Author Archives: zephoria

the performance of the public intellectual

In my performance studies class this fall, folks presented papers on a variety of topics. I was utterly floored by the caliber of them, even those that i was not topically invested in. One of my classmates – Rudy Ramirez – presented a paper that really made me think about what it means to perform being a public intellectual. I found this discussion especially intriguing considering the role of the blogger as a pseudo public intellectual. (Yes, i know that there are huge problems with this statement that i’m just not going to take up right now.)

Ramirez’ paper – Authorizing Activism: Arundhati Roy and the Performance of the Public Intellectual – discusses the topic through the life of Arundhati Roy (who is a most amazing public intellectual). It’s a fun read if you enjoy this kind of thing.

Of particular interest is the lit review discussion about the collapse of the public intellectual and the rise of the pundit, whereby professional standards are at issue as well as a concern that narrow expertise does not necessarily imply moral authority. All of this is highly relevant to the blogging community.
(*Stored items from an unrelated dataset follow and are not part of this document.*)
(** * Video trimmer: a shallow embedding of [main.py] and its verified properties

    The development follows the source file top to bottom:

    - [Float64]   Python's [float] (IEEE-754 binary64) as exact rationals
                  with an explicit round-to-nearest-even;
    - [Text]      the [str] builtins the program uses ([strip], [int],
                  [float], the format specifications [02] and [06.3f]);
    - [Re]        the fragment of [re] needed by [TIME_PATTERN];
    - [to_seconds], [seconds_to_timecode];
    - [QtLogger], [TrimWorker], [MainWindow];
    - [Slots]     the remaining slots of the window ([browse_file],
                  [browse_output]) and the connections of the worker's
                  signals.

    Modelling conventions.
    - A Python [str] is a [list ascii]; a character is its code point, so the
      model covers the texts whose code points are all below 256, and every
      statement about a text is about such a text.  There [\d], [int] and
      [float] know the digits [0] to [9] only; beyond, the interpreter also
      takes the other decimal digits of Unicode, and [strip] removes other
      white space.  [lit "..."] writes a literal.
    - A Python [int] is a [Z].
    - A Python [float] is a [float]: a finite binary64 value carried by its
      exact rational value, or an infinity, or NaN.  The sign of zero is not
      represented.  Every arithmetic operation rounds with [Float64.rnd].
    - Instances of [Exception] are values of [exn]; fallible code returns
      [result].  The exceptions outside of [Exception] ([KeyboardInterrupt],
      [SystemExit], [GeneratorExit]) are values of [base_exn]; only a call
      into MoviePy is taken to end with one, and [run], which makes such
      calls, is a [task].
    - The interpreter's optional cap on the length of decimal literals given
      to [int] is not part of the model. *)

From Stdlib Require Import ZArith QArith Qround Qabs Qpower Lia Lqa Ascii String List.
From Stdlib Require Import Floats.PrimFloat Floats.FloatOps Floats.SpecFloat.
From stdpp Require Import gmap strings.

(* ===================================================================== *)
(** * Part I: the program                                                  *)
(* ===================================================================== *)

(** ** Exceptions and fallible computations *)

Inductive exn : Type :=
| ValueError (msg : string)
| OverflowError (msg : string)
| ZeroDivisionError (msg : string)
| RuntimeError (msg : string).

(** [str(e)] *)
Definition exn_str (e : exn) : string :=
  match e with
  | ValueError m | OverflowError m | ZeroDivisionError m | RuntimeError m => m
  end.

Inductive result (A : Type) : Type :=
| Ok (a : A)
| Raise (e : exn).
Arguments Ok {A} a.
Arguments Raise {A} e.

Definition rbind {A B : Type} (m : result A) (k : A -> result B) : result B :=
  match m with
  | Ok a => k a
  | Raise e => Raise e
  end.

#[global] Instance result_ret : MRet result := @Ok.
#[global] Instance result_bind : MBind result := fun A B k m => rbind m k.

(** ** Python floats *)

Module Float64.

(** [2^e] for any integer exponent. *)
Definition pow2 (e : Z) : Q := (2 ^ e)%Q.

(** For [q > 0], the integer [l] with [2^l <= q < 2^(l+1)]. *)
Definition ilog2 (q : Q) : Z :=
  let l := (Z.log2 (Qnum q) - Z.log2 (Zpos (Qden q)))%Z in
  if Qle_bool (pow2 l) q then l else (l - 1)%Z.

(** Nearest integer, ties to the even one. *)
Definition round_half_even (x : Q) : Z :=
  let f := Qfloor x in
  match Qcompare (x - inject_Z f) (1 # 2) with
  | Lt => f
  | Gt => (f + 1)%Z
  | Eq => if Z.even f then f else (f + 1)%Z
  end.

(** Exponent of the last place of the binary64 numbers next to [q]:
    53 significant bits, subnormals from [2^-1074]. *)
Definition fexp (q : Q) : Z := Z.max (ilog2 (Qabs q) - 52) (-1074).

(** Round to nearest, ties to even, exponent unbounded above. *)
Definition rnd (q : Q) : Q :=
  if Qeq_bool q 0 then 0%Q
  else Qred (inject_Z (round_half_even (q / pow2 (fexp q))) * pow2 (fexp q)).

(** [a < b] as a boolean. *)
Definition Qltb (a b : Q) : bool := negb (Qle_bool b a).

(** The rounded value is beyond the largest finite binary64 number. *)
Definition overflows (q : Q) : bool := Qle_bool (pow2 1024) (Qabs (rnd q)).

Inductive float : Type :=
| Fin (q : Q)
| Inf (negative : bool)
| NaN.

(** The float nearest to an exact finite result. *)
Definition round_result (q : Q) : float :=
  if overflows q then Inf (Qltb q 0) else Fin (rnd q).

Definition fadd (x y : float) : float :=
  match x, y with
  | Fin a, Fin b => round_result (a + b)
  | Fin _, Inf s | Inf s, Fin _ => Inf s
  | Inf s, Inf t => if Bool.eqb s t then Inf s else NaN
  | _, _ => NaN
  end.

Definition fmul (x y : float) : float :=
  match x, y with
  | Fin a, Fin b => round_result (a * b)
  | Fin a, Inf s | Inf s, Fin a =>
      if Qeq_bool a 0 then NaN else Inf (xorb s (Qltb a 0))
  | Inf s, Inf t => Inf (xorb s t)
  | _, _ => NaN
  end.

(** [x > y]; every comparison with NaN is false. *)
Definition fgt (x y : float) : bool :=
  match x, y with
  | Fin a, Fin b => Qltb b a
  | Fin _, Inf s => s
  | Inf s, Fin _ => negb s
  | Inf s, Inf t => negb s && t
  | _, _ => false
  end.

(** [x <= y] *)
Definition fle (x y : float) : bool :=
  match x, y with
  | Fin a, Fin b => Qle_bool a b
  | Fin _, Inf s => negb s
  | Inf s, Fin _ => s
  | Inf s, Inf t => s || negb t
  | _, _ => false
  end.

(** [int + float]: the int operand is converted first. *)
Definition of_int (n : Z) : result float :=
  if overflows (inject_Z n)
  then Raise (OverflowError "int too large to convert to float")
  else Ok (Fin (rnd (inject_Z n))).

(** [a / b] on two ints: the correctly rounded quotient. *)
Definition int_truediv (a b : Z) : result float :=
  if (b =? 0)%Z then Raise (ZeroDivisionError "division by zero")
  else if overflows (inject_Z a / inject_Z b)
  then Raise (OverflowError "integer division result too large for a float")
  else Ok (Fin (rnd (inject_Z a / inject_Z b))).

(** Truncation toward zero of a rational. *)
Definition Qtrunc (q : Q) : Z := if Qltb q 0 then Qceiling q else Qfloor q.

(** [int(x)] *)
Definition to_int (x : float) : result Z :=
  match x with
  | Fin q => Ok (Qtrunc q)
  | Inf _ => Raise (OverflowError "cannot convert float infinity to integer")
  | NaN => Raise (ValueError "cannot convert float NaN to integer")
  end.

(** C's [fmod]: exact, sign of the dividend. *)
Definition fmod (vx wx : Q) : Q := Qred (vx - wx * inject_Z (Qtrunc (vx / wx))).

(** [vx % wx] on finite floats with [wx] non-zero, as the interpreter
    computes it from [fmod]. *)
Definition rem (vx wx : Q) : Q :=
  let md := fmod vx wx in
  if Qeq_bool md 0 then 0%Q
  else if negb (Bool.eqb (Qltb wx 0)
                         (Qltb md 0))
       then rnd (md + wx)
       else md.

(** [vx // wx] on finite floats with [wx] non-zero. *)
Definition floordiv (vx wx : Q) : Q :=
  let md := fmod vx wx in
  let dv := rnd (rnd (vx - md) / wx) in
  let dv :=
    if Qeq_bool md 0 then dv
    else if negb (Bool.eqb (Qltb wx 0)
                           (Qltb md 0))
         then rnd (dv - 1)
         else dv in
  if Qeq_bool dv 0 then 0%Q
  else
    let fl := inject_Z (Qfloor dv) in
    if Qltb (1 # 2) (dv - fl) then rnd (fl + 1) else fl.

(** The rational value of a hardware float, for comparing [rnd] with the
    machine's arithmetic. *)
Definition of_prim (f : PrimFloat.float) : option Q :=
  match Prim2SF f with
  | S754_zero _ => Some 0%Q
  | S754_finite s m e =>
      Some (Qred (inject_Z (if s then Zneg m else Zpos m) * pow2 e))
  | _ => None
  end.

(** The hardware float nearest to an integer. *)
Definition prim_of_Z (z : Z) : PrimFloat.float :=
  SF2Prim (binary_normalize 53 1024 z 0 false).

End Float64.
Export Float64.

(** ** Text *)

Module Text.

Definition str : Type := list ascii.

(** A string literal. *)
Definition lit (s : string) : str := list_ascii_of_string s.

Definition code (c : ascii) : N := N_of_ascii c.

(** [\d], and the characters [int] and [float] read as decimal digits:
    below code point 256 these are [0] to [9].  The decimal digits that
    Unicode has beyond are outside of [str]. *)
Definition is_digit (c : ascii) : bool := ((48 <=? code c) && (code c <=? 57))%N.

(** [str.isspace] on one character, below code point 256: tab, line feed,
    vertical tab, form feed, carriage return, the four separators 28 to 31,
    space, next line (133) and no-break space (160). *)
Definition is_space (c : ascii) : bool :=
  (((9 <=? code c) && (code c <=? 13)) || ((28 <=? code c) && (code c <=? 32))
   || (code c =? 133) || (code c =? 160))%N.

Fixpoint lstrip (s : str) : str :=
  match s with
  | c :: s' => if is_space c then lstrip s' else s
  | [] => []
  end.

Definition rstrip (s : str) : str := rev (lstrip (rev s)).

(** [s.strip()] *)
Definition strip (s : str) : str := rstrip (lstrip s).

Definition digit_val (c : ascii) : Z := (Z.of_N (code c) - 48)%Z.

Definition digit_char (d : Z) : ascii := ascii_of_N (Z.to_N (d + 48)).

(** The value of a string of decimal digits. *)
Definition digits_val (s : str) : Z :=
  fold_left (fun acc c => (10 * acc + digit_val c)%Z) s 0%Z.

Definition all_digits (s : str) : bool := forallb is_digit s.

(** [int(s)] for [s] a string of decimal digits, the only literals the
    groups of [TIME_PATTERN] can hold; there is no other call of [int] on
    a string.  The interpreter's cap on the length of [s] (4300 digits
    unless configured otherwise) is left out: the theorems that depend on
    what [int] returns bound the length of the hour field. *)
Definition int_of_str (s : str) : result Z :=
  match s with
  | [] => Raise (ValueError "invalid literal for int() with base 10")
  | _ => if all_digits s then Ok (digits_val s)
         else Raise (ValueError "invalid literal for int() with base 10")
  end.

(** The text before and after the first occurrence of [c]. *)
Fixpoint split_at (c : ascii) (s : str) : str * option str :=
  match s with
  | [] => ([], None)
  | a :: s' =>
      if Ascii.eqb a c then ([], Some s')
      else let '(l, r) := split_at c s' in (a :: l, r)
  end.

(** [float(s)] for [s] of the form [digits] or [digits.digits]: the float
    nearest to the decimal value. *)
Definition float_of_str (s : str) : result float :=
  let bad := Raise (ValueError "could not convert string to float") in
  let '(ip, fp) := split_at "." s in
  let fp := default [] fp in
  match ip ++ fp with
  | [] => bad
  | ds => if all_digits ds
          then Ok (round_result (inject_Z (digits_val ds) / inject_Z (10 ^ Z.of_nat (length fp))))
          else bad
  end.

(** Decimal digits of a non-negative integer, most significant first. *)
Fixpoint dec_digits (fuel : nat) (n : Z) (acc : str) : str :=
  match fuel with
  | O => acc
  | S fuel' =>
      let acc' := digit_char (n mod 10) :: acc in
      if (n / 10 =? 0)%Z then acc' else dec_digits fuel' (n / 10)%Z acc'
  end.

Definition str_of_nonneg (n : Z) : str := dec_digits (S (Z.to_nat (Z.log2 n))) n [].

(** Pad with zeros on the left up to [width] characters. *)
Definition zfill (width : nat) (s : str) : str := repeat "0"%char (width - length s) ++ s.

(** [f"{n:02}"]; the sign counts in the width. *)
Definition format_02 (n : Z) : str :=
  if (n <? 0)%Z then "-"%char :: zfill 1 (str_of_nonneg (- n))
  else zfill 2 (str_of_nonneg n).

(** [f"{q:06.3f}"] for a finite float: the exact value rounded to three
    decimals (ties to even), at least six characters. *)
Definition format_06_3f (q : Q) : str :=
  let k := round_half_even (Qabs q * 1000) in
  let body := str_of_nonneg (k / 1000) ++ "."%char :: zfill 3 (str_of_nonneg (k mod 1000)) in
  if Qltb q 0 then "-"%char :: zfill 5 body else zfill 6 body.

End Text.
Export Text.

(** ** Regular expressions *)

Module Re.

(** The constructs [TIME_PATTERN] is written with.  [(?:r)] only groups and
    has no node of its own. *)
Inductive re : Type :=
| Bol                                        (* ^ *)
| Eol                                        (* $ *)
| Digit                                      (* \d *)
| Chr (c : ascii)                            (* a literal character *)
| Cat (r1 r2 : re)                           (* r1 r2 *)
| Opt (r : re)                               (* r? *)
| Rep (lo : nat) (hi : option nat) (r : re)  (* r{lo,hi}; r+ is Rep 1 None *)
| Grp (r : re).                              (* (r) *)

(** A partial match: the groups closed so far, the position reached in the
    subject and the text that remains. *)
Definition mstate : Type := list str * nat * str.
[I will take some of these issues up more later when i can think more straightly. Still, i wanted to offer the paper to those who are bored at work waiting for New Year’s.]

i’m home

Two felines sat at my door with a foul expression, clearly upset that i was gone for so long. Or perhaps i’m projecting my guilt. The holidays have been wonderful – time with friends and family, gluttonous food and culture. But i’m really glad to be home and now it’s time to get back into high gear.

I will be blogging some of the backlog even though my need to understand the tsunami’s effects are trumping all other activities. Information on how to help is being posted at Tsunami Help.

on being shunned by libraries

On the MEA mailing list, there was a discussion about this article: Students shun search for information offline. Generally, the article takes the stance that students are lazy and assume everything online is true. I’m not going to deny those claims, but i want to offer an alternative story.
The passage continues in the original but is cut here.